## Aim of the task
Look through the records below for the line holding "- rewrite E, pretty_N_go_0.". Write it out exactly, with each following line through the line holding "else set_handlers_ ∅".
===== Data for review =====
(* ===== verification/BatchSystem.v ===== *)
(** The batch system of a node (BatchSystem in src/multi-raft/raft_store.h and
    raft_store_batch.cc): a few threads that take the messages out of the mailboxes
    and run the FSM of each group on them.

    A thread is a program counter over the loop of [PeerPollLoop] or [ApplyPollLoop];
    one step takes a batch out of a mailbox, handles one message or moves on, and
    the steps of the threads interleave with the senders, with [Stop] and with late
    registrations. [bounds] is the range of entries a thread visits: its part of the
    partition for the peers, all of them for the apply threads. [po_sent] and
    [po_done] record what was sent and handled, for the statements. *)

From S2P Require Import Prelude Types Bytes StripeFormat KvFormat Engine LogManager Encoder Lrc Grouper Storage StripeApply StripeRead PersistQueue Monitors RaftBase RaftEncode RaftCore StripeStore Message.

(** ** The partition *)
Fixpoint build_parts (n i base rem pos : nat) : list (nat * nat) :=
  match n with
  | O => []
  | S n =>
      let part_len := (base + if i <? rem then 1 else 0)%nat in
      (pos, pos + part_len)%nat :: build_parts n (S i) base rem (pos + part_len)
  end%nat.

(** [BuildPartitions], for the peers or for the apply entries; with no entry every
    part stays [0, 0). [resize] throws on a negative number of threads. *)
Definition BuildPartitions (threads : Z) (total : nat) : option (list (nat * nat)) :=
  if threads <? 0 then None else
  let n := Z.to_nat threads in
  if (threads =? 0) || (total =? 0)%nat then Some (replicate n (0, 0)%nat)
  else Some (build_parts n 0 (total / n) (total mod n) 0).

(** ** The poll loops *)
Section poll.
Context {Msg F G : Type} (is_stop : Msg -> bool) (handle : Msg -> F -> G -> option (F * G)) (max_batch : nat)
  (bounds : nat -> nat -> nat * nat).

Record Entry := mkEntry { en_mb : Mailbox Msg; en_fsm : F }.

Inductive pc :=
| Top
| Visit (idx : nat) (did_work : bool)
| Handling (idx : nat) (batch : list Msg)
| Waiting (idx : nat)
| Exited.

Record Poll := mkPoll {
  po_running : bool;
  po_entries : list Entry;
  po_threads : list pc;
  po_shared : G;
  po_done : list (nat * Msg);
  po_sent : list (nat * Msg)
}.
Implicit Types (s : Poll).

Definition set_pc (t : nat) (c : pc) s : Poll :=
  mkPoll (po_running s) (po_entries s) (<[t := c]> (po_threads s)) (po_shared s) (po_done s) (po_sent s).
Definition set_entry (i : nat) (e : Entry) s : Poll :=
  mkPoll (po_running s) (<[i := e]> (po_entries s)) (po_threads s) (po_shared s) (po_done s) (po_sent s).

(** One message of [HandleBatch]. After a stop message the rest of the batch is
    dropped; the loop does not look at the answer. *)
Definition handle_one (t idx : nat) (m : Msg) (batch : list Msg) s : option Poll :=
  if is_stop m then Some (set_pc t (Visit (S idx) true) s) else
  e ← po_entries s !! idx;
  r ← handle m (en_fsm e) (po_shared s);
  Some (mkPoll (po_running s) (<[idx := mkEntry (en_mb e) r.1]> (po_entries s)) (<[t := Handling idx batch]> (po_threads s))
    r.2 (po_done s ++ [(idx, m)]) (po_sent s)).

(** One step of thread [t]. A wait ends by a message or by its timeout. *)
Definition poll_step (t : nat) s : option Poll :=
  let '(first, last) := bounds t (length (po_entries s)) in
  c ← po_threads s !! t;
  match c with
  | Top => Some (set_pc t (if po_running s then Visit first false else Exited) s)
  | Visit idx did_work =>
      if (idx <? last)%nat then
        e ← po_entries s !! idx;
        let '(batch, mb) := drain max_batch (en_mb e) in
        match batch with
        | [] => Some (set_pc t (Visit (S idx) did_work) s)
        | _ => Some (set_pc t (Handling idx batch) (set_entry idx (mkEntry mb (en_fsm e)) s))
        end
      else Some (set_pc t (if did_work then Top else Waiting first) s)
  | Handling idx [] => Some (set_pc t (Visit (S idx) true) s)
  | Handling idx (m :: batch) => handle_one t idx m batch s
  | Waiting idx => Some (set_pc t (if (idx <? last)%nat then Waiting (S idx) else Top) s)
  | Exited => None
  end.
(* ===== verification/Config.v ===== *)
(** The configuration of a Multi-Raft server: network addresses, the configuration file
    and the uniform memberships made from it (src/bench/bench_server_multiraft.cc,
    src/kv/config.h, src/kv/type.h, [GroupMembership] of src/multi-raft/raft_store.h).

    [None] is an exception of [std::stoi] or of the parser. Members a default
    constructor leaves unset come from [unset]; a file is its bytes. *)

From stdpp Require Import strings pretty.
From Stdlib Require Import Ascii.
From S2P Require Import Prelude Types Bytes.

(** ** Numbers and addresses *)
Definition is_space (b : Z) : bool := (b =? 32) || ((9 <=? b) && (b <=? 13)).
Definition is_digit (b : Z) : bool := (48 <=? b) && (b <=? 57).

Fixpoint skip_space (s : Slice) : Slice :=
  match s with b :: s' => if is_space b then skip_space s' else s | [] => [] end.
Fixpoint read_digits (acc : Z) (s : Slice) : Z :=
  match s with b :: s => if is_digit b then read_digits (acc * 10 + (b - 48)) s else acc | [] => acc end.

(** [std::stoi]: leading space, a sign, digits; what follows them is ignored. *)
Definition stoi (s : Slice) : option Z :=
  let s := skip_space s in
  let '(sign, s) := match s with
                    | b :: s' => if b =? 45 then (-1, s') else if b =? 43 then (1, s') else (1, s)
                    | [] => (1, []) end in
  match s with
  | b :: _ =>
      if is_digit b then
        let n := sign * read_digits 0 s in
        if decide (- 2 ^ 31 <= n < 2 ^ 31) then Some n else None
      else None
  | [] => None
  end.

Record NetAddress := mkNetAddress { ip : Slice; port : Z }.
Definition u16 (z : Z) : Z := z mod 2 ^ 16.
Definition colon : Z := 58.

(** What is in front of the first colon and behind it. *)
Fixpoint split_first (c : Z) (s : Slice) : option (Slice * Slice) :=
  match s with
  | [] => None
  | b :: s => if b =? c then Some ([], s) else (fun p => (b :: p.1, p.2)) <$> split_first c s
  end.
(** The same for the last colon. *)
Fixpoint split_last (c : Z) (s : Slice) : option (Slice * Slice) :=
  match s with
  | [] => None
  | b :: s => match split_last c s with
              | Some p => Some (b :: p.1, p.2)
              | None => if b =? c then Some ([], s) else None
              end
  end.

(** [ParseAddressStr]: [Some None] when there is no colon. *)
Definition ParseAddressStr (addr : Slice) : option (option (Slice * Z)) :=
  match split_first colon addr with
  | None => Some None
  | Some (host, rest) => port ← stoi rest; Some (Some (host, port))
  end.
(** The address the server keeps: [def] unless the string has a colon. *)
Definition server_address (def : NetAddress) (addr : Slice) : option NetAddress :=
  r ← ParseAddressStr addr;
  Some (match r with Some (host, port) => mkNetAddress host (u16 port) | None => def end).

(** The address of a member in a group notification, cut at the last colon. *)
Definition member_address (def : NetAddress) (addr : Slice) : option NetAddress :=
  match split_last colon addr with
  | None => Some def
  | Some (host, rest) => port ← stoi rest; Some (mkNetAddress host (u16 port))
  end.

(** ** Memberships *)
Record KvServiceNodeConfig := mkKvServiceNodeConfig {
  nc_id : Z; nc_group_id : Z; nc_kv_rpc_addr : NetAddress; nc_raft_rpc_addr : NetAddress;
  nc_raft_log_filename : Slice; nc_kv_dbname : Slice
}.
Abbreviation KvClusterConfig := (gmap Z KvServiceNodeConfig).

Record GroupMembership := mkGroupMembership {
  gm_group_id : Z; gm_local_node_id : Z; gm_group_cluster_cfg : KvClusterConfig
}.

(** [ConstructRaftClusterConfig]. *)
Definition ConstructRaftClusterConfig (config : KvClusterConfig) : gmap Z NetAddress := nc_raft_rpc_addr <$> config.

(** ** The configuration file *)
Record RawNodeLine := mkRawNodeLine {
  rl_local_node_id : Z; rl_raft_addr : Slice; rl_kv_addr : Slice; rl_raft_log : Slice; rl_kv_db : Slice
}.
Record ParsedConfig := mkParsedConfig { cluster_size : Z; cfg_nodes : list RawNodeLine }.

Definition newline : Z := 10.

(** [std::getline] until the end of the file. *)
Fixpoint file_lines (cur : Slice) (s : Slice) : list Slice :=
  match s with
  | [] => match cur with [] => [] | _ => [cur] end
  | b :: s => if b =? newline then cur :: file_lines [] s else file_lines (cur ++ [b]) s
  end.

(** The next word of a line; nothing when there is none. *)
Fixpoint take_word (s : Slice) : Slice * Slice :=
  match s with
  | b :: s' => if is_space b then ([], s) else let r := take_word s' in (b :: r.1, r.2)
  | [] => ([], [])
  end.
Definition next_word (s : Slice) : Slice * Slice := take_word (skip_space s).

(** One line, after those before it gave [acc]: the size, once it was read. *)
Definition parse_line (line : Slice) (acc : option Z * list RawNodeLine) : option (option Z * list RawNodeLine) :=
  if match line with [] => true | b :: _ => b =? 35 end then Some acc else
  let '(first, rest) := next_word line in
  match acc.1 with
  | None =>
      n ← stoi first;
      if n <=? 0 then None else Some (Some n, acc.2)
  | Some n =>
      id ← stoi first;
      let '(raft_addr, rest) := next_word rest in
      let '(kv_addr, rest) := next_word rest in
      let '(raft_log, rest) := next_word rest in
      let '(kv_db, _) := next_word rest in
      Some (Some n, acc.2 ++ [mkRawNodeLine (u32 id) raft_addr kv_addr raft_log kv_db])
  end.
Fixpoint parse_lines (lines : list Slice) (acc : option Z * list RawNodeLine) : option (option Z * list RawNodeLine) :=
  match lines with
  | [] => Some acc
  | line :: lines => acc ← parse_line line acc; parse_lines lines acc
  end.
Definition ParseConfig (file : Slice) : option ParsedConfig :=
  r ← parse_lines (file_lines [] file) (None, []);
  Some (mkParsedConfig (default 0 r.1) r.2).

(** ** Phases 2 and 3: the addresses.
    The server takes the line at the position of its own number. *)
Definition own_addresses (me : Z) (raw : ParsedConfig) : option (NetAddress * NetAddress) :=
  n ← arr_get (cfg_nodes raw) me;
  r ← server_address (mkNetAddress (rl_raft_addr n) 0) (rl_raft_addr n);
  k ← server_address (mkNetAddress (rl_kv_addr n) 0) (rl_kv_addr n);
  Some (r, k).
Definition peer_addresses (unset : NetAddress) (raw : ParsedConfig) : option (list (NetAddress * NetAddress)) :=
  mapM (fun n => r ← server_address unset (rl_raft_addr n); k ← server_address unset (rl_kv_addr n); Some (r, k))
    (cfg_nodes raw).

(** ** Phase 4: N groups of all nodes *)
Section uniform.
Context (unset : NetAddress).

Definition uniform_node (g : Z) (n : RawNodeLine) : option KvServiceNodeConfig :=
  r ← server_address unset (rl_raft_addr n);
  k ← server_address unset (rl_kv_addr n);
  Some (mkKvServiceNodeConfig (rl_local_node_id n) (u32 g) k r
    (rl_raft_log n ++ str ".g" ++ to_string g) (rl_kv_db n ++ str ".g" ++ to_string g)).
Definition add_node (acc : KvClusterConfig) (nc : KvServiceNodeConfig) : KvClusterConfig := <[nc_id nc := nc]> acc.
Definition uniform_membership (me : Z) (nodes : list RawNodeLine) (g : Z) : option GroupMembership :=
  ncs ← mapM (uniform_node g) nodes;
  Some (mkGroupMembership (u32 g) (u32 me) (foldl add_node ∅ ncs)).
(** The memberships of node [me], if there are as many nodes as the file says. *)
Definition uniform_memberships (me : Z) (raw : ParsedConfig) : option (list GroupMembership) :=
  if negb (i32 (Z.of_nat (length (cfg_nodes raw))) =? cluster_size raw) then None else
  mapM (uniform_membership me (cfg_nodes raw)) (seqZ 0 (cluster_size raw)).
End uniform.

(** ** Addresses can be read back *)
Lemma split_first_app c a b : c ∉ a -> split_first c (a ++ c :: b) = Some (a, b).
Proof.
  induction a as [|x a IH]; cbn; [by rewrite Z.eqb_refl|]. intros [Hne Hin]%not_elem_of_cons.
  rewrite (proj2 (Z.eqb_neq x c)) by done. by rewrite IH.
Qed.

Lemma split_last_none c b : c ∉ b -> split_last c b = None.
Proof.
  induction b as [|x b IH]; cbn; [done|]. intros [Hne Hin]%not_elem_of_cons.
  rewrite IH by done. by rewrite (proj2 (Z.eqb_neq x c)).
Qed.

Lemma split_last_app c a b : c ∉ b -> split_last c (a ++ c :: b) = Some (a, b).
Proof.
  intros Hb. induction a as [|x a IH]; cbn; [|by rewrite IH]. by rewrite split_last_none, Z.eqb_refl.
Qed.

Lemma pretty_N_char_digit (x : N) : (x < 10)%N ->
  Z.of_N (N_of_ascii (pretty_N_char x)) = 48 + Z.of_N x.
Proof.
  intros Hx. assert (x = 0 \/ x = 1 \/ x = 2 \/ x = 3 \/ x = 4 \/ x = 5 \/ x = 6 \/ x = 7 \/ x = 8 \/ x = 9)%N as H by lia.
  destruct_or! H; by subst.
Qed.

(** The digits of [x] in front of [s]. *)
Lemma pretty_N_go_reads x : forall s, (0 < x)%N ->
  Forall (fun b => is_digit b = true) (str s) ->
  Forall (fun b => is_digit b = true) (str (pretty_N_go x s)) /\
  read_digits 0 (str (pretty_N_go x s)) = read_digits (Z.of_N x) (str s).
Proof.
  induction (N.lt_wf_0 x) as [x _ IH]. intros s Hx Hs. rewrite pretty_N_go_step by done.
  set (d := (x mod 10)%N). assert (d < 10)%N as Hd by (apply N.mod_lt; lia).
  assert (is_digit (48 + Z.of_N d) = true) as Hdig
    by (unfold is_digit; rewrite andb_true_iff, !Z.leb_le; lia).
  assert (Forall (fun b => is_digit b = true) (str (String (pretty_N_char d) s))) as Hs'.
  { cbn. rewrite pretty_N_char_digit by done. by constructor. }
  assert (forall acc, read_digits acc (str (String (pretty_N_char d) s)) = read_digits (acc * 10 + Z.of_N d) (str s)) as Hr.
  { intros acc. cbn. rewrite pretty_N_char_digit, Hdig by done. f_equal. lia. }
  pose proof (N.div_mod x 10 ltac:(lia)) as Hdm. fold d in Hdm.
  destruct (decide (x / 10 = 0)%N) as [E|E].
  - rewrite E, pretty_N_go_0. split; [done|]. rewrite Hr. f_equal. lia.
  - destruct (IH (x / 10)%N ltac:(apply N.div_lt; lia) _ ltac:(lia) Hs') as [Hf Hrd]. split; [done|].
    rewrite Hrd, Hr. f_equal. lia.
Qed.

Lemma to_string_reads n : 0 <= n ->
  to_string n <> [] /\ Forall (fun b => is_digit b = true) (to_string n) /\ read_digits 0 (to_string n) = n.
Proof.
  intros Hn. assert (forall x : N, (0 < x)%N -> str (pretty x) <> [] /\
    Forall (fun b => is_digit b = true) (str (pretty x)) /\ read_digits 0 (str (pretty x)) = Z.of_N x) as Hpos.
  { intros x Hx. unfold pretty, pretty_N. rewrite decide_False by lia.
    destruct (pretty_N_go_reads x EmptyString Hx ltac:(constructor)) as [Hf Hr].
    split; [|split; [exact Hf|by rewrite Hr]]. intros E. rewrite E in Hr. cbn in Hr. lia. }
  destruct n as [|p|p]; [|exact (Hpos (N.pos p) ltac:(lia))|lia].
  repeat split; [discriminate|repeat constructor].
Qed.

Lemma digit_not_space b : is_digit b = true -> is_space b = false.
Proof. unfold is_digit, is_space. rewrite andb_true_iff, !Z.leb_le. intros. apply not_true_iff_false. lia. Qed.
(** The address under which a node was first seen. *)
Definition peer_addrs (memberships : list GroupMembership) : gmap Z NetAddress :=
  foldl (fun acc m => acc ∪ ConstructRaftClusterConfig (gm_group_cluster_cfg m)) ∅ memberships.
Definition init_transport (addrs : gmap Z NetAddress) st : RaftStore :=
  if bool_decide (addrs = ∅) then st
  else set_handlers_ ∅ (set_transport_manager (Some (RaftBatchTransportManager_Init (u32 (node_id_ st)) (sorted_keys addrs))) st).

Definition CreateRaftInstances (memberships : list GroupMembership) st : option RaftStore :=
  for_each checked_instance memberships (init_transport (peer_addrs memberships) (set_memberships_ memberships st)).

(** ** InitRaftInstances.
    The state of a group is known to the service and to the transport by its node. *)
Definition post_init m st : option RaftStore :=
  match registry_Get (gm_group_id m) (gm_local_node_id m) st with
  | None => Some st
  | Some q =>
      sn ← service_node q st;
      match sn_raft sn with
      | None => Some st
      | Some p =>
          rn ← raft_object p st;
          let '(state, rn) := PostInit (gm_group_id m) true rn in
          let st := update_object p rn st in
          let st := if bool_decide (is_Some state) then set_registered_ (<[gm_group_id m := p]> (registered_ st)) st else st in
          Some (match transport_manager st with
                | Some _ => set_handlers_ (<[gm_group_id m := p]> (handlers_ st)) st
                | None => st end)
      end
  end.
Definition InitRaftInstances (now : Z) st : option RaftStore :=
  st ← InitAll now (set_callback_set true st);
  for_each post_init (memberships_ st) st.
=====
## Task solution
  - rewrite E, pretty_N_go_0. split; [done|]. rewrite Hr. f_equal. lia.
  - destruct (IH (x / 10)%N ltac:(apply N.div_lt; lia) _ ltac:(lia) Hs') as [Hf Hrd]. split; [done|].
    rewrite Hrd, Hr. f_equal. lia.
Qed.

Lemma to_string_reads n : 0 <= n ->
  to_string n <> [] /\ Forall (fun b => is_digit b = true) (to_string n) /\ read_digits 0 (to_string n) = n.
Proof.
  intros Hn. assert (forall x : N, (0 < x)%N -> str (pretty x) <> [] /\
    Forall (fun b => is_digit b = true) (str (pretty x)) /\ read_digits 0 (str (pretty x)) = Z.of_N x) as Hpos.
  { intros x Hx. unfold pretty, pretty_N. rewrite decide_False by lia.
    destruct (pretty_N_go_reads x EmptyString Hx ltac:(constructor)) as [Hf Hr].
    split; [|split; [exact Hf|by rewrite Hr]]. intros E. rewrite E in Hr. cbn in Hr. lia. }
  destruct n as [|p|p]; [|exact (Hpos (N.pos p) ltac:(lia))|lia].
  repeat split; [discriminate|repeat constructor].
Qed.

Lemma digit_not_space b : is_digit b = true -> is_space b = false.
Proof. unfold is_digit, is_space. rewrite andb_true_iff, !Z.leb_le. intros. apply not_true_iff_false. lia. Qed.
(** The address under which a node was first seen. *)
Definition peer_addrs (memberships : list GroupMembership) : gmap Z NetAddress :=
  foldl (fun acc m => acc ∪ ConstructRaftClusterConfig (gm_group_cluster_cfg m)) ∅ memberships.
Definition init_transport (addrs : gmap Z NetAddress) st : RaftStore :=
  if bool_decide (addrs = ∅) then st
  else set_handlers_ ∅ (set_transport_manager (Some (RaftBatchTransportManager_Init (u32 (node_id_ st)) (sorted_keys addrs))) st).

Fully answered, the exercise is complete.